We can also use JavaScript expressions to define the properties we want to include in the generated TopoJSON. Here we’ll map the Geography column from the CSV to the name property, and the Estimate; Total column to the population property. The latter requires special syntax because the column name isn’t a valid JavaScript identifier. Also, we want it to be a number.

Modifying our Makefile slightly:

build/counties.json: build/gz_2010_us_050_00_20m.shp ACS_12_5YR_B01003_with_ann.csv
	node_modules/.bin/topojson \
		-o $@ \
		--id-property='STATE+COUNTY,Id2' \
		--external-properties=ACS_12_5YR_B01003_with_ann.csv \
		--properties='name=Geography' \
		--properties='population=+d.properties["Estimate; Total"]' \
		--projection='width = 960, height = 600, d3.geo.albersUsa() \
			.scale(1280) \
			.translate([width / 2, height / 2])' \
		--simplify=.5 \
		-- counties=$<

#Merging Boundaries

One subtle detail you may not have noticed in the final bubble map is that it displays state boundaries rather than county boundaries. This reduces visual noise; each county has a corresponding bubble, while the state boundary lines provide additional geographic context.

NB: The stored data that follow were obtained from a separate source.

Lemma Forall2_nth_error {A B} (R : A -> B -> Prop) xs ys i x :
  Forall2 R xs ys -> nth_error xs i = Some x ->
  exists y, nth_error ys i = Some y /\ R x y.
Proof.
  intros HF. revert i. induction HF as [|a b xs ys Hab HF IH]; intros i Hi.
  - destruct i; discriminate.
  - destruct i as [|i]; simpl in *.
    + injection Hi as <-. eauto.
    + now apply IH.
Qed.

Lemma Forall2_join {A B C} (P : A -> B -> Prop) (Q : A -> C -> Prop)
  (R : B -> C -> Prop) xs ys zs :
  (forall x y z, P x y -> Q x z -> R y z) ->
  Forall2 P xs ys -> Forall2 Q xs zs -> Forall2 R ys zs.
Proof.
  intros HR HP. revert zs.
  induction HP as [|x y xs ys Hxy HP IH]; intros zs HQ;
    inversion HQ; subst; constructor; eauto.
Qed.

Lemma passthrough_bag (stats : pydict) (n : Element) :
  passthrough stats (Element_find n [Descendant (ns "statistics")])
  = Ok (copy_attributes stats (bag n)).
Proof.
  unfold passthrough, bag.
  destruct (Element_find n [Descendant (ns "statistics")]); reflexivity.
Qed.

Lemma main_team_record_Element (event_id : pyval) (comp : Element) :
  CrearDataframes.team_record event_id comp
  = Ok (copy_attributes
          [("event_id", event_id);
           ("team_id", Element_get comp "id");
           ("team_name", Element_get comp "name");
           ("team_qualifier", Element_get comp "qualifier")]
          (bag comp)).
Proof.
  unfold CrearDataframes.team_record. simpl. apply passthrough_bag.
Qed.

Lemma etl_team_record_Element (event_id es ms hs aw : pyval)
  (comp : Element) :
  ETL.team_record event_id es ms hs aw comp
  = Ok (copy_attributes
          [("event_id", event_id);
           ("team_id", Element_get comp "id");
           ("team_name", Element_get comp "name");
           ("team_qualifier", Element_get comp "qualifier");
           ("event_status", es);
           ("match_status", ms);
           ("score", if val_eqb (Element_get comp "qualifier") "home"
                     then hs else aw)]
          (bag comp)).
Proof.
  unfold ETL.team_record. simpl. apply passthrough_bag.
Qed.

Lemma player_record_Element (event_id tid tname tq : pyval)
  (player : Element) :
  CrearDataframes.player_record event_id tid tname tq player
  = Ok (copy_attributes
          [("event_id", event_id);
           ("team_id", tid);
           ("team_name", tname);
           ("team_qualifier", tq);
           ("player_id", Element_get player "id");
           ("player_name", Element_get player "name");
           ("starter", Element_get player "starter")]
          (bag player)).
Proof.
  unfold CrearDataframes.player_record. simpl. apply passthrough_bag.
Qed.

(** On a document no call raises: one record per competitor, nothing
    logged. *)
Lemma main_teams_on_Element (root : Element) (event_id : pyval) (lg : log) :
  exists records,
    CrearDataframes.parse_team_statistics root event_id lg = (Ok records, lg)
    /\ Forall2 (fun comp r => CrearDataframes.team_record event_id comp = Ok r)
         (competitors_of root) records.
Proof.
  rewrite main_team_walk. simpl.
  destruct (completed_total (CrearDataframes.team_record event_id)
              (Element_findall root totals_competitors)) as [Ho Hc].
  { intros x. rewrite main_team_record_Element. eauto. }
  unfold walk_result. rewrite Ho. simpl. eauto.
Qed.

Lemma etl_status_fields (root : Element) (k : string) :
  get_if_present (Element_find root [Descendant (ns "sport_event_status")]) k
  = Ok (status_attr root k).
Proof.
  unfold get_if_present, status_attr.
  destruct (Element_find root _); reflexivity.
Qed.

Lemma etl_teams_on_Element (root : Element) (event_id : pyval) (lg : log) :
  exists records,
    ETL.parse_team_statistics root event_id lg = (Ok records, lg)
    /\ Forall2 (fun comp r =>
                  ETL.team_record event_id
                    (status_attr root "status")
                    (status_attr root "match_status")
                    (status_attr root "home_score")
                    (status_attr root "away_score") comp = Ok r)
         (competitors_of root) records.
Proof.
  rewrite etl_team_walk.
  change (find root [Descendant (ns "sport_event_status")])
    with (Ok (Element_find root [Descendant (ns "sport_event_status")])).
  cbn [rbind]. rewrite !etl_status_fields. cbn [rbind].
  change (findall root totals_competitors) with (Ok (competitors_of root)).
  cbn [rbind].
  destruct (completed_total
              (ETL.team_record event_id
                 (status_attr root "status")
                 (status_attr root "match_status")
                 (status_attr root "home_score")
                 (status_attr root "away_score"))
              (competitors_of root)) as [Ho Hc].
  { intros x. rewrite etl_team_record_Element. eauto. }
  unfold walk_result. rewrite Ho. simpl. eauto.
Qed.
(** X7: nothing is lost over a page load. When a page is loaded on the
    store that a sound registry left, the new registry is sound again and
    holds the same records with the same fields, under the same ids in
    the same order and under the same short codes: a lookup of any code
    at any instant answers with a record of the same fields as before,
    or with null as before. The store itself is not written to. *)
Theorem reload_round_trip (w : World) :
  sound w ->
  sound (Spec.reload w) /\
  url_values (Spec.reload w) = url_values w /\
  ids (Spec.reload w) = ids w /\
  shortCodeToId (Spec.reload w) = shortCodeToId w /\
  (forall shortCode t,
     Registry.found (Spec.reload w) shortCode t
     = Registry.found w shortCode t) /\
  ls_urls (Spec.reload w) = ls_urls w.
Proof.
  intros S.
  pose proof (sound_run w Spec.Reload S I) as S'. cbn [Spec.run] in S'.
  destruct S as (Iw & C & Sy). pose proof S' as (I' & C' & _).
  assert (V : url_values (Spec.reload w) = url_values w).
  { destruct Sy as [Hs | [Hs Hn]].
    - destruct (consistent_NoDup w C) as [Ni Nc].
      apply (reload_values w _ Hs Ni Nc).
    - rewrite (reload_nothing_stored w Hs). unfold url_values.
      rewrite Hn. reflexivity. }
  assert (M : forall code, Spec.mapped_record (Spec.reload w) code
                           = Spec.mapped_record w code).
  { intros code. apply option_eq. intros u.
    rewrite !consistent_mapped by assumption. rewrite V. reflexivity. }
  split; [exact S' |]. split; [exact V |]. split; [| split; [| split]].
  - rewrite <- !consistent_ids by assumption. rewrite V. reflexivity.
  - apply map_eq. intros code. apply option_eq. intros id.
    rewrite !consistent_codes by assumption. rewrite V. reflexivity.
  - intros shortCode t. rewrite !found_mapped by (apply I' || apply Iw).
    rewrite M. reflexivity.
  - apply reload_store.
Qed.

(** The sample registry after a click and a page load. *)
Lemma reload_round_trip_abc :
  url_values (Spec.reload Scenario.w_clicked)
  = url_values Scenario.w_clicked /\
  Registry.found (Spec.reload Scenario.w_clicked) "abc" (Sample.t0 + 2)
  = Registry.found Scenario.w_clicked "abc" (Sample.t0 + 2).
Proof.
  destruct (reload_round_trip Scenario.w_clicked) as (_ & V & _ & _ & L & _).
  - apply (sound_run_all _ _ sound_initial). repeat split.
  - split; [exact V | apply L].
Defined.

(** *** Properties of records that every operation keeps *)

Lemma load_heap (us : list ShortenedURL.t) :
  forall w, heap (foldl Spec.load_one w us) = heap w ++ us.
Proof.
  induction us as [| u us IH]; intros w; cbn [foldl].
  - rewrite app_nil_r. reflexivity.
  - rewrite IH. cbn [Spec.load_one heap set_heap set_urls set_shortCodeToId].
    rewrite <- app_assoc. reflexivity.
Qed.

Section RecordInvariant.

Import Registry (everywhere).

Variable P : ShortenedURL.t -> Prop.

Hypothesis P_new :
  forall id originalUrl shortCode shortUrl createdAt expiresAt,
    P (ShortenedURL.mk id originalUrl shortCode shortUrl createdAt expiresAt
         true 0 []).
Hypothesis P_clicked : forall ev u, P u -> P (Spec.clicked ev u).
Hypothesis P_swept : forall now u, P u -> P (Spec.swept now u).

Lemma everywhere_saved (w : World) :
  Forall P (url_values w) -> ls_urls w = Some (url_values w) ->
  everywhere P w.
Proof. intros Hv Hs. split; [exact Hv |]. intros us. rewrite Hs.
       intros [= <-]. exact Hv. Qed.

We can compute the state boundaries without downloading another shapefile because TopoJSON is a topological format. The following rule merges (or “dissolves”) counties within the same state, producing a new states layer in the output TopoJSON file:

build/states.json: build/counties.json
	node_modules/.bin/topojson-merge \
		-o $@ \
		--in-object=counties \
		--out-object=states \
		--key='d.id.substring(0, 2)' \
		-- $<

The resulting state mesh:

A similar rule can compute the national boundary by merging states:

us.json: build/states.json
	node_modules/.bin/topojson-merge \
		-o $@ \
		--in-object=states \
		--out-object=nation \
		-- $<

To run these new rules:

make us.json

The topojson.merge function is part of the client API, so we could do this step in the client rather than baking it into the TopoJSON file. However, it’s slightly faster to precompute the merged areas, and sometimes it’s nice to have fewer moving parts.

Don’t forget to load the new file in index.html, replacing the old counties-only file:

d3.json("us.json", function(error, us) {
  if (error) return console.error(error);

  // Append to svg here.
});

#Displaying Data

First, let’s finish the base map that will appear underneath the bubbles.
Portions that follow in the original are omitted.